[Assignment] Give again, exactly as written, each line of the material below starting at the line that contains "Lemma uint_digits d" and ending at the line that contains "(** A connection". Both ends count, and no other line does.

[Task input]

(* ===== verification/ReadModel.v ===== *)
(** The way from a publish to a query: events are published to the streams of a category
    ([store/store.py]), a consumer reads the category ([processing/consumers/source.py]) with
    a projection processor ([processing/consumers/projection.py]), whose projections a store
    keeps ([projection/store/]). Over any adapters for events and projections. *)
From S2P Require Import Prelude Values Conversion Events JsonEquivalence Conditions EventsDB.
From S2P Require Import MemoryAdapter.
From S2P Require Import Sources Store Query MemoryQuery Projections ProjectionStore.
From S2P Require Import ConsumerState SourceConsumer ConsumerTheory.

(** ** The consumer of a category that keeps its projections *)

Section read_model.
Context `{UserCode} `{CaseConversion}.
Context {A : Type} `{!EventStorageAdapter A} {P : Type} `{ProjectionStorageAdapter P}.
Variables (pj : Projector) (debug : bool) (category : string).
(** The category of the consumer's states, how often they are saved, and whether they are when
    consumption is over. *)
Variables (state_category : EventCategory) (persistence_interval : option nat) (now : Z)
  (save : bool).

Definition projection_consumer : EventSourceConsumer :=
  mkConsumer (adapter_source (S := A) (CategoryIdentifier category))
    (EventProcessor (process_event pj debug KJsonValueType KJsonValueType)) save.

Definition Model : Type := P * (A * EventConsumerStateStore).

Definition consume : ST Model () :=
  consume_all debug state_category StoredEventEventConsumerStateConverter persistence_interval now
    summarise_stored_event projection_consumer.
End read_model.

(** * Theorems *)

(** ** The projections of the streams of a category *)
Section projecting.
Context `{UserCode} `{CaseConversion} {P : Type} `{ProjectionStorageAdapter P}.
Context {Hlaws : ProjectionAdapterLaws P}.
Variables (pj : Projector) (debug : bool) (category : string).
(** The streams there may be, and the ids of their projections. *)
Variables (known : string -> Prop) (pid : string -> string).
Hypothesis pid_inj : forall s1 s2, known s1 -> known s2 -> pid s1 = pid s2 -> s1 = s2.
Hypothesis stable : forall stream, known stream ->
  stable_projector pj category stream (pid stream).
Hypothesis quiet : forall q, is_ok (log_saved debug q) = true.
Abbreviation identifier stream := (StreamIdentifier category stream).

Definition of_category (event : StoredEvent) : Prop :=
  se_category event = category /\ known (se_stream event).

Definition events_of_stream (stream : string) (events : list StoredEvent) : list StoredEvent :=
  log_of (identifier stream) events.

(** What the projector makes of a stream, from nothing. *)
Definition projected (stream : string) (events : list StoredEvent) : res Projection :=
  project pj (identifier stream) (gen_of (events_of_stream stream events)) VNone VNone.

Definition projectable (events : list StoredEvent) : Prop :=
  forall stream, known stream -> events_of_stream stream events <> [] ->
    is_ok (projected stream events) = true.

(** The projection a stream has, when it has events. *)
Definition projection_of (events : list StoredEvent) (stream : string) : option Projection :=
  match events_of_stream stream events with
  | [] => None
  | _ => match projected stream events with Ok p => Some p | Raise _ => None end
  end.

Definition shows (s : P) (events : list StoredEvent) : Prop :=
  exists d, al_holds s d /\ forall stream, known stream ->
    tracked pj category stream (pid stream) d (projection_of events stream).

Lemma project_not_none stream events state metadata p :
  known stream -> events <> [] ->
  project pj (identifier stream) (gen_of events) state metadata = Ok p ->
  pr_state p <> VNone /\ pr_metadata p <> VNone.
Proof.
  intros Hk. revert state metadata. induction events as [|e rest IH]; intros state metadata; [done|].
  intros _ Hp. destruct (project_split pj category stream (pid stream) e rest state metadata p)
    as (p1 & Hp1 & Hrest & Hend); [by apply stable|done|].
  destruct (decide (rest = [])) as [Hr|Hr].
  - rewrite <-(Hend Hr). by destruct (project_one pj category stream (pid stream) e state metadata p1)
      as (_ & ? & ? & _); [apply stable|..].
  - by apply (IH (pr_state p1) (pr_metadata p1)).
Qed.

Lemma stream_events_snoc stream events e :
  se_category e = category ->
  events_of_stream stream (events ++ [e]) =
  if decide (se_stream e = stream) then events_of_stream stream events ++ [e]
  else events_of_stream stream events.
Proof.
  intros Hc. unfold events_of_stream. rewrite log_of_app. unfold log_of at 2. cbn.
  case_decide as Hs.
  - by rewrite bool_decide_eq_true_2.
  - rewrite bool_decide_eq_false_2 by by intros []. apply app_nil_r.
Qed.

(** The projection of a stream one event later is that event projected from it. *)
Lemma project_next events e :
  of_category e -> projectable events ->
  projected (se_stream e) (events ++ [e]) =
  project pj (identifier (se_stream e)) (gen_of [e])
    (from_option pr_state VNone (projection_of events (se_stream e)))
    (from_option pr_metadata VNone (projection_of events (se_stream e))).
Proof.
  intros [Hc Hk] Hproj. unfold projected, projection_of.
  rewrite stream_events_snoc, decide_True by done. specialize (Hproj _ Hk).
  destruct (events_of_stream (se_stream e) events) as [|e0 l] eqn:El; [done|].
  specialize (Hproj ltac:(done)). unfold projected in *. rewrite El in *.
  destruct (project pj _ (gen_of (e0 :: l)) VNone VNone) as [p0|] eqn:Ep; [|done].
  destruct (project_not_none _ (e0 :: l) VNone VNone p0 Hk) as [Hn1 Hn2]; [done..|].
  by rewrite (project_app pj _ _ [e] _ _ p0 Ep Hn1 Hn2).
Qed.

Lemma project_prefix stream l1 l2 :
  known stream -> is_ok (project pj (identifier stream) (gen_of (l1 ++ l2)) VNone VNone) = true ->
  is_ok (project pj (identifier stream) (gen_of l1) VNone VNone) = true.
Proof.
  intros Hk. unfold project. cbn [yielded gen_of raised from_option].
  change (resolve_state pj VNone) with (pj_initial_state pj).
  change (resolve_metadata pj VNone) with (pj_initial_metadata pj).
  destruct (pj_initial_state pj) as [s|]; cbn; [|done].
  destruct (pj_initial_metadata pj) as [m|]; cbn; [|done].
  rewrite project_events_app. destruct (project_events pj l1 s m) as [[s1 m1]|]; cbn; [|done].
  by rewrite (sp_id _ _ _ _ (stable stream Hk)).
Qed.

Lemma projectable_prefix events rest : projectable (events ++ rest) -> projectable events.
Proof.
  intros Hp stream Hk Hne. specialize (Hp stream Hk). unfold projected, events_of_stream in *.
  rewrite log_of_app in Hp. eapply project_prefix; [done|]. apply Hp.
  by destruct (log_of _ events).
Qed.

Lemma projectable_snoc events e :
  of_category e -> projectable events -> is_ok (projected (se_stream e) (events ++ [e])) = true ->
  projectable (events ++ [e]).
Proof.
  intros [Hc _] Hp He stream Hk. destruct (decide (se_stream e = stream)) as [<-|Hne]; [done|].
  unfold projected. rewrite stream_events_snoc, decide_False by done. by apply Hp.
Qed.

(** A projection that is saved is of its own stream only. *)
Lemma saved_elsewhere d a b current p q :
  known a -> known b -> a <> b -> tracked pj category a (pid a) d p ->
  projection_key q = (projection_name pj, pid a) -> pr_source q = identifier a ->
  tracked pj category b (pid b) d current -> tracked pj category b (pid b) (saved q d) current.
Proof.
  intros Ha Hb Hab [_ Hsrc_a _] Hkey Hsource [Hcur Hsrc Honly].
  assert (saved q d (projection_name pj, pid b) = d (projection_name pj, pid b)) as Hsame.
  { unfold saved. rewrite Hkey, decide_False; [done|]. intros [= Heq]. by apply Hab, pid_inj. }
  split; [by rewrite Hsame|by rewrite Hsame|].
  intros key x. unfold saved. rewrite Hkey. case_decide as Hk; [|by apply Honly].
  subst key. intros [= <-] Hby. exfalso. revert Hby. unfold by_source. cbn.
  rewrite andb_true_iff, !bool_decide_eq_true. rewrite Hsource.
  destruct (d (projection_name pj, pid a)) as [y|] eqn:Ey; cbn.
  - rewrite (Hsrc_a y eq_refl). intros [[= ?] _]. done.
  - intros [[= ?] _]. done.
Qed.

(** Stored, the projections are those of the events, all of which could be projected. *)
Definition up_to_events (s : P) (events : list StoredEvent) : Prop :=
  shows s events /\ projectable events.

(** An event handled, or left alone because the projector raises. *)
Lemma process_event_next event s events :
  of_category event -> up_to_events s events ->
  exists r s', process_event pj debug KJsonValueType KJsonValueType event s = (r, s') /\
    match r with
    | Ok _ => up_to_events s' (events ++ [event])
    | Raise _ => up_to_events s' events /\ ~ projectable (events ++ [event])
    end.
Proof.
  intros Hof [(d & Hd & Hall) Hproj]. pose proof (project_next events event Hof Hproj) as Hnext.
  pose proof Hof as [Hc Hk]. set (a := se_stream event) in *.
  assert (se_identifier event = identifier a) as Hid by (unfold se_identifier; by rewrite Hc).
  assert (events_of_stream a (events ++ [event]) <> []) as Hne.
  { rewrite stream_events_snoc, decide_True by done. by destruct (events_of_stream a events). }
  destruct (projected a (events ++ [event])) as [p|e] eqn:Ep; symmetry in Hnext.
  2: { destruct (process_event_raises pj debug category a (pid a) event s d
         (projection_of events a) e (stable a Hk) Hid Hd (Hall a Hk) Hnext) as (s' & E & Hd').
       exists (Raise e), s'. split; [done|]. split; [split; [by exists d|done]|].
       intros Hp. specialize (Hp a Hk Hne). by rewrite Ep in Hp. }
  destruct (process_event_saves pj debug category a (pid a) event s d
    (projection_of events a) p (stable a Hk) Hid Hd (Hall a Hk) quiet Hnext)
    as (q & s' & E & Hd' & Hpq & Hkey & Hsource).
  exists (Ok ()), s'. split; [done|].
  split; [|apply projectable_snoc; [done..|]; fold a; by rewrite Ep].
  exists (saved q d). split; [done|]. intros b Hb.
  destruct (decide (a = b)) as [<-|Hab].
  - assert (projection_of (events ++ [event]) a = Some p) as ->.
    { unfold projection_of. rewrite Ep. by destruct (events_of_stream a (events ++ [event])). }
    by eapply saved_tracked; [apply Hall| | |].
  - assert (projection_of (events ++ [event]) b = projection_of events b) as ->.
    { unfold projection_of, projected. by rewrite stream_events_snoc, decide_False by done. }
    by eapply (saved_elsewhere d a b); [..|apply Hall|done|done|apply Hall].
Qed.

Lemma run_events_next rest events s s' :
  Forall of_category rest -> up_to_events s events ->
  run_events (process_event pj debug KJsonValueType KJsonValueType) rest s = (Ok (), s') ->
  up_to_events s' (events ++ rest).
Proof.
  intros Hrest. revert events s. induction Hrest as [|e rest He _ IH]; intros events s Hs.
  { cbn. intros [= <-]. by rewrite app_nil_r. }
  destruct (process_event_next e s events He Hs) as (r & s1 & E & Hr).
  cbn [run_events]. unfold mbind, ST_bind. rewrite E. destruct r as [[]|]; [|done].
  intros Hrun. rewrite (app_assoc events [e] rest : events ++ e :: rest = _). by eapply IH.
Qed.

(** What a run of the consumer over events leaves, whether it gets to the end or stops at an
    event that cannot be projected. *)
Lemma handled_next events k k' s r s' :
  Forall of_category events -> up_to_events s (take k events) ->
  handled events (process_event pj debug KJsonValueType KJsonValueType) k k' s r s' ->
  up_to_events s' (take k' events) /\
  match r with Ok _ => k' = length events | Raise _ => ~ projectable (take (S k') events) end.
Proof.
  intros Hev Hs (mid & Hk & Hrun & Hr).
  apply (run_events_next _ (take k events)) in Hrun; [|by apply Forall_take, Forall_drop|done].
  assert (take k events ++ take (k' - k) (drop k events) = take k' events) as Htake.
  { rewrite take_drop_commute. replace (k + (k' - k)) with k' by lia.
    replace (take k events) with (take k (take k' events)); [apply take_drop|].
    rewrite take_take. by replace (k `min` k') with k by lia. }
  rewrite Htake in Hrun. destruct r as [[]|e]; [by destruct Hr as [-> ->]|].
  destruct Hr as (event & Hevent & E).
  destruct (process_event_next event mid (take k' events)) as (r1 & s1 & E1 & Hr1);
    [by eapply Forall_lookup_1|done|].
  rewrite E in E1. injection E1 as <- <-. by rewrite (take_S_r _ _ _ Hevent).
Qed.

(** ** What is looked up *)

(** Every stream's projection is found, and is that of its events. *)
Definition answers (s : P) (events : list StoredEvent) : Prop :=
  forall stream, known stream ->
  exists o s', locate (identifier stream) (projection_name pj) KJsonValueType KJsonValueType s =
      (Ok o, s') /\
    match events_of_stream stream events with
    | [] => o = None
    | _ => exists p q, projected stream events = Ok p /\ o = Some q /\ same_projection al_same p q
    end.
---
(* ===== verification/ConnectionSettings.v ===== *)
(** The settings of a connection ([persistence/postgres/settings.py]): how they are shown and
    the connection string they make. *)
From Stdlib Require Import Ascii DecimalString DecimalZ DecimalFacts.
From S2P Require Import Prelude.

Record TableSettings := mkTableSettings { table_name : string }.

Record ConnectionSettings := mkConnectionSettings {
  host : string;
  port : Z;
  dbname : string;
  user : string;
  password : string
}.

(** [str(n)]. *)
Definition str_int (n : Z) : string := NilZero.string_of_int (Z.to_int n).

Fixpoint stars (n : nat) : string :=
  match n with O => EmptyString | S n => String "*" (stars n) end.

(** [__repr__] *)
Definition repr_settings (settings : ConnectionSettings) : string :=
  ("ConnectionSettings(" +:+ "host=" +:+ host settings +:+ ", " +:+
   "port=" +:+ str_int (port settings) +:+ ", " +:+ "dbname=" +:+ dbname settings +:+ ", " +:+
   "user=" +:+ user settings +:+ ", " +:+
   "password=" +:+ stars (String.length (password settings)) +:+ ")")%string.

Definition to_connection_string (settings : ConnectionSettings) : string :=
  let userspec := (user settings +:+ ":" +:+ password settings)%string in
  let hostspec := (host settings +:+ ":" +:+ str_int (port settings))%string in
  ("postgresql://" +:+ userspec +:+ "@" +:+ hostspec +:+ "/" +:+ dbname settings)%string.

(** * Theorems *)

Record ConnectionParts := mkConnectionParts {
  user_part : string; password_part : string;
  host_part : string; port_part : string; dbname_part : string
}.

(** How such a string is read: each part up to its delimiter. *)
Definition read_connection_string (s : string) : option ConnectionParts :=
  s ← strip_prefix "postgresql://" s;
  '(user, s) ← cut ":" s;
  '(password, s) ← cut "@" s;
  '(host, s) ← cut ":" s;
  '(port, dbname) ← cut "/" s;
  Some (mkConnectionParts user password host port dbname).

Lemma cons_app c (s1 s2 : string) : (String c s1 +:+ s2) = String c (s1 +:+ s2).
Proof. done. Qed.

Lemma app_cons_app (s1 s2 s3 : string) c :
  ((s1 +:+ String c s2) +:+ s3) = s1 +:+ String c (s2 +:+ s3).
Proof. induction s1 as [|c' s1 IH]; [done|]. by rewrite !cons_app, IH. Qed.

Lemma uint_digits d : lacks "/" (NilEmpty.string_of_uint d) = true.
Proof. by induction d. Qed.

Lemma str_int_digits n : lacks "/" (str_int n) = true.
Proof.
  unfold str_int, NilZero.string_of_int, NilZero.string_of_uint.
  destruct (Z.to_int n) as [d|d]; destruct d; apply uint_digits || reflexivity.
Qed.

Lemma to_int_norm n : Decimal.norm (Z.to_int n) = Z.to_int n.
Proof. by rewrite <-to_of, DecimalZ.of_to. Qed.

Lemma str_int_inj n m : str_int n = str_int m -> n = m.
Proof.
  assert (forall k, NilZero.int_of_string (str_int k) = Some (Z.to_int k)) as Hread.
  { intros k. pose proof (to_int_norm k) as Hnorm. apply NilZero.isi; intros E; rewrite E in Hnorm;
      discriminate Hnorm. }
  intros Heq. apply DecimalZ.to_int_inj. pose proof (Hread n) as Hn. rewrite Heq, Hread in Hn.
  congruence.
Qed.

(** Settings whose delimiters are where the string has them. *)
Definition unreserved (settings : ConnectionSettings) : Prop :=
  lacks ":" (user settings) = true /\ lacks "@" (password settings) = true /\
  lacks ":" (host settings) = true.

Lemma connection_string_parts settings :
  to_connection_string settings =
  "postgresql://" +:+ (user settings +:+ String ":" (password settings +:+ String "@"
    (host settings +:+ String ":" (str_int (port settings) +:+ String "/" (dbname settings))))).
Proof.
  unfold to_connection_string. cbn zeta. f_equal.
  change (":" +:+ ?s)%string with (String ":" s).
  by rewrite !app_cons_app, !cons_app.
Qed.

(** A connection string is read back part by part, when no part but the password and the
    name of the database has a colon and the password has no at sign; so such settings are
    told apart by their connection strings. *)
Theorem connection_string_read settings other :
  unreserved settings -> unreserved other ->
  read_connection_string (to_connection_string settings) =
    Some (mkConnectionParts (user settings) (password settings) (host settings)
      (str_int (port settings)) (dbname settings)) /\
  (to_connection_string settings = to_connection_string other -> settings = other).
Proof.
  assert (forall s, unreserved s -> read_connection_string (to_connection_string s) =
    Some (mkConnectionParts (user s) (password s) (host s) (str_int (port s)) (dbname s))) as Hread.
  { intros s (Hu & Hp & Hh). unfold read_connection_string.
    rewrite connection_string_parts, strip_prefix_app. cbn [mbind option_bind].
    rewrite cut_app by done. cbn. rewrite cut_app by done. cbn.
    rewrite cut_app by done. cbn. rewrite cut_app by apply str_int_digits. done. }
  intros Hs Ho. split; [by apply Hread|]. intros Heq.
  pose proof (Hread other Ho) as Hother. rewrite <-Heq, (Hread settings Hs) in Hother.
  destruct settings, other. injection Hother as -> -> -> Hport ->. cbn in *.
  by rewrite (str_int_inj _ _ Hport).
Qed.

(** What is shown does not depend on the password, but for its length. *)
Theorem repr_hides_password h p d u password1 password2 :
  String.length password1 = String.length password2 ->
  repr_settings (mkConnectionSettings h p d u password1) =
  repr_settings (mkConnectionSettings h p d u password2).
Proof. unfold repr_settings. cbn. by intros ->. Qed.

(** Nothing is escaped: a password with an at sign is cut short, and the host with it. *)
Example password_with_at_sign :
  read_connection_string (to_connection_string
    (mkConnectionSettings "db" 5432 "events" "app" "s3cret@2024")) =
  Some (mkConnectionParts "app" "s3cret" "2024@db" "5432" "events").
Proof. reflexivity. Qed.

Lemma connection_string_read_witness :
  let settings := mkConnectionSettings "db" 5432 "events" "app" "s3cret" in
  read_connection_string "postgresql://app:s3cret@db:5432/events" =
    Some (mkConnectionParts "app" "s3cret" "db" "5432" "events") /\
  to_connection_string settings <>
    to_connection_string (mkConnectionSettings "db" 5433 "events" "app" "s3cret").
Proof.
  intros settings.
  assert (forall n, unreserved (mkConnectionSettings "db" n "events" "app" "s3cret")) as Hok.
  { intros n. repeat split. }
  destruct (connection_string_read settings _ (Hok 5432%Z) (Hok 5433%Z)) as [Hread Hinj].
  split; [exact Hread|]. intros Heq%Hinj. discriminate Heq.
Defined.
---
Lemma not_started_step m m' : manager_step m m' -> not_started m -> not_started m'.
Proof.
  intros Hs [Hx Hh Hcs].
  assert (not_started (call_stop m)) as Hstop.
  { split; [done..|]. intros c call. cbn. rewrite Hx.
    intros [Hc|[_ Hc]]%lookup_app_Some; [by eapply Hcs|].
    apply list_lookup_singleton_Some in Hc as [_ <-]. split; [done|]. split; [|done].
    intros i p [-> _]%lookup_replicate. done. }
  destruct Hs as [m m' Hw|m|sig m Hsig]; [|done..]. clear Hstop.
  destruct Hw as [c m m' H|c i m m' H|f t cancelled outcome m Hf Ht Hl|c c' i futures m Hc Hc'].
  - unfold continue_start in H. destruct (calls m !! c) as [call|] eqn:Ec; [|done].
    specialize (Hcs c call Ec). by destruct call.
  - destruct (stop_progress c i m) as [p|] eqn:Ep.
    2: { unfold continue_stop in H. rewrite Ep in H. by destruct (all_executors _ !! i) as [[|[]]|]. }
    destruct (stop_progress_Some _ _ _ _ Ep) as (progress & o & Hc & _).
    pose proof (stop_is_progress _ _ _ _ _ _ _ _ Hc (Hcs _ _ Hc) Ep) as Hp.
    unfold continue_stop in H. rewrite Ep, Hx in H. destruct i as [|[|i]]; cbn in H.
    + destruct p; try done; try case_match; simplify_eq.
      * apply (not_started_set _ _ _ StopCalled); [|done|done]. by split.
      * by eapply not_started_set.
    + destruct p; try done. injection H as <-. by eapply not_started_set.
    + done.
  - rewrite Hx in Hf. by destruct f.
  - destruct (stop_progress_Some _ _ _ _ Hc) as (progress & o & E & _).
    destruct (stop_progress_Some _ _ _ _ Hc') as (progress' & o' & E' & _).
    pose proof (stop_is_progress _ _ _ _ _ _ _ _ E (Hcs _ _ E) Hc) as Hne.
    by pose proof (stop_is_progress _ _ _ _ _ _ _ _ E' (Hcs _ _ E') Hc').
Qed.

[Response to the exercise]
Lemma uint_digits d : lacks "/" (NilEmpty.string_of_uint d) = true.
Proof. by induction d. Qed.

Lemma str_int_digits n : lacks "/" (str_int n) = true.
Proof.
  unfold str_int, NilZero.string_of_int, NilZero.string_of_uint.
  destruct (Z.to_int n) as [d|d]; destruct d; apply uint_digits || reflexivity.
Qed.

Lemma to_int_norm n : Decimal.norm (Z.to_int n) = Z.to_int n.
Proof. by rewrite <-to_of, DecimalZ.of_to. Qed.

Lemma str_int_inj n m : str_int n = str_int m -> n = m.
Proof.
  assert (forall k, NilZero.int_of_string (str_int k) = Some (Z.to_int k)) as Hread.
  { intros k. pose proof (to_int_norm k) as Hnorm. apply NilZero.isi; intros E; rewrite E in Hnorm;
      discriminate Hnorm. }
  intros Heq. apply DecimalZ.to_int_inj. pose proof (Hread n) as Hn. rewrite Heq, Hread in Hn.
  congruence.
Qed.

(** Settings whose delimiters are where the string has them. *)
Definition unreserved (settings : ConnectionSettings) : Prop :=
  lacks ":" (user settings) = true /\ lacks "@" (password settings) = true /\
  lacks ":" (host settings) = true.

Lemma connection_string_parts settings :
  to_connection_string settings =
  "postgresql://" +:+ (user settings +:+ String ":" (password settings +:+ String "@"
    (host settings +:+ String ":" (str_int (port settings) +:+ String "/" (dbname settings))))).
Proof.
  unfold to_connection_string. cbn zeta. f_equal.
  change (":" +:+ ?s)%string with (String ":" s).
  by rewrite !app_cons_app, !cons_app.
Qed.

(** A connection string is read back part by part, when no part but the password and the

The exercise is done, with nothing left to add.